(ABOUT THIS EXERCISE) Among the entries below, find the lines with "checks" and copy them.

(DATA TO EXAMINE)
(* ===== verification/UnitTests.v ===== *)
(** * The unit tests of the core

    The programs of [core/test/unit_test] as definitions over the model: each
    answers zero when it passes and the number of the first failed check
    otherwise, as the C functions do.  Their success ties the model to the
    behaviour its authors rely on. *)

From S2P Require Import Prelude Wire Memory Strings Cpp UintQueue LockedQueue Message World Callbacks.
From S2P Require Import FileSystem Connection ContextQueue Contexts ReadThread Dispatch Lifecycle.

(** ** What the programs are written with *)

(** [if (c1) { result = n1; } else if (c2) { result = n2; } ... else { k }] *)
Fixpoint else_if {S : Type} (checks : list (M S bool * Z)) (k : M S Z) : M S Z :=
  match checks with
  | [] => k
  | (failed, result) :: checks' =>
      let* b := failed in
      if b then ret result else else_if checks' k
  end.
Definition pass {S : Type} : M S Z := ret 0.

(** [f (...) != SUBSTANCE_CONNECTOR_SUCCESS] and [f (...) == ...]. *)
Definition fails {S} (m : M S Z) : M S bool :=
  let* r := m in ret (negb (r =? SUBSTANCE_CONNECTOR_SUCCESS)).
Definition passes {S} (m : M S Z) : M S bool :=
  let* r := m in ret (r =? SUBSTANCE_CONNECTOR_SUCCESS).

(** The [main] of every program ([test_common.h]): the tests in their order, each
    from the state the ones before have left. *)
Definition EXIT_SUCCESS : Z := 0.
Definition EXIT_FAILURE : Z := 1.
Fixpoint test_main {S : Type} (tests : list (M S Z)) (retcode : Z) : M S Z :=
  match tests with
  | [] => ret retcode
  | test :: tests' =>
      let* test_result := test in
      test_main tests' (if negb (test_result =? 0) then EXIT_FAILURE else retcode)
  end.
Definition CONNECTOR_TEST_MAIN {S : Type} (tests : list (M S Z)) : M S Z := test_main tests EXIT_SUCCESS.

(** Storage of the program: no deallocator of the library owns it. *)
Definition program_storage : Z := -1.
Definition place (b : block) : M memory Z := fun m =>
  Done (next_addr m) (set_next_addr (next_addr m + 1)
    (set_heap (<[next_addr m := Cell program_storage b]> (heap m)) m)).
Definition literal (s : list Z) : M memory Z := place (BStr (s ++ [0])).

Fixpoint strcmp (s t : list Z) : Z :=
  match s, t with
  | [], [] => 0
  | [], _ => -1
  | _, [] => 1
  | a :: s', b :: t' => if a =? b then strcmp s' t' else if a <? b then -1 else 1
  end.

(** ** [02_test_uuid], [05_test_network_utils], [17_test_context_state] *)

Definition connector_test_compare : Z :=
  let id0 := Uuid [0x94ff9731; 0x08f44942; 0x8973d1e0; 0xba164294] in
  let id1 := Uuid [0xb80fe03c; 0x7f9a42d8; 0x9d467f8f; 0x43550a1b] in
  if negb (connector_compare_uuid id0 id0 =? 0) then 1
  else if negb (connector_compare_uuid id0 id1 =? -1) then 2
  else if negb (connector_compare_uuid id1 id0 =? 1) then 3
  else 0.

Definition compare_headers (h0 h1 : message_header) : Z :=
  if negb (description h0 =? description h1) then 1
  else if negb (message_length h0 =? message_length h1) then 2
  else if negb (connector_compare_uuid (message_id h0) (message_id h1) =? 0) then 3
  else 0.

(** The table of errors has a message for a second check that is not made. *)
Definition connector_test_byte_conversions (e : endianness) : Z :=
  let uid := Uuid [0xb058d3a8; 0x4c154981; 0x9ec45343; 0xa32483e4] in
  let header_host := Header CONNECTOR_MESSAGE_IDENTIFIER 19273 uid in
  let header_network := connector_htonheader e header_host in
  let header_host_2 := connector_ntohheader e header_network in
  if negb (compare_headers header_host_2 header_host =? 0) then 1 else 0.

Definition connector_test_bitfield_conflicts : Z :=
  if negb (Z.land SUBSTANCE_CONNECTOR_COMM_MASK SUBSTANCE_CONNECTOR_CONN_MASK =? 0) then 1
  else if negb (Z.land SUBSTANCE_CONNECTOR_COMM_MASK SUBSTANCE_CONNECTOR_HANDSHAKE_MASK =? 0) then 2
  else if negb (Z.land SUBSTANCE_CONNECTOR_CONN_MASK SUBSTANCE_CONNECTOR_HANDSHAKE_MASK =? 0) then 3
  else 0.

(** The values of [for (v = first; v <= mask; v <<= 1u)]; 32 bits can be doubled
    at most 32 times. *)
Fixpoint doublings (fuel : nat) (v mask : Z) : list Z :=
  match fuel with
  | O => []
  | S f => if v <=? mask then v :: doublings f (u32 (Z.shiftl v 1)) mask else []
  end.
Definition bits_of (first mask : Z) : list Z := doublings 33 first mask.

Definition comm_bits : list Z := bits_of SUBSTANCE_CONNECTOR_COMM_TCP SUBSTANCE_CONNECTOR_COMM_MASK.
Definition conn_bits : list Z := bits_of SUBSTANCE_CONNECTOR_CONN_OPEN SUBSTANCE_CONNECTOR_CONN_MASK.
Definition handshake_bits : list Z :=
  bits_of SUBSTANCE_CONNECTOR_HANDSHAKE_SENT SUBSTANCE_CONNECTOR_HANDSHAKE_MASK.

(OUTPUT OF THE TASK)
Fixpoint else_if {S : Type} (checks : list (M S bool * Z)) (k : M S Z) : M S Z :=
  match checks with
  | (failed, result) :: checks' =>
      if b then ret result else else_if checks' k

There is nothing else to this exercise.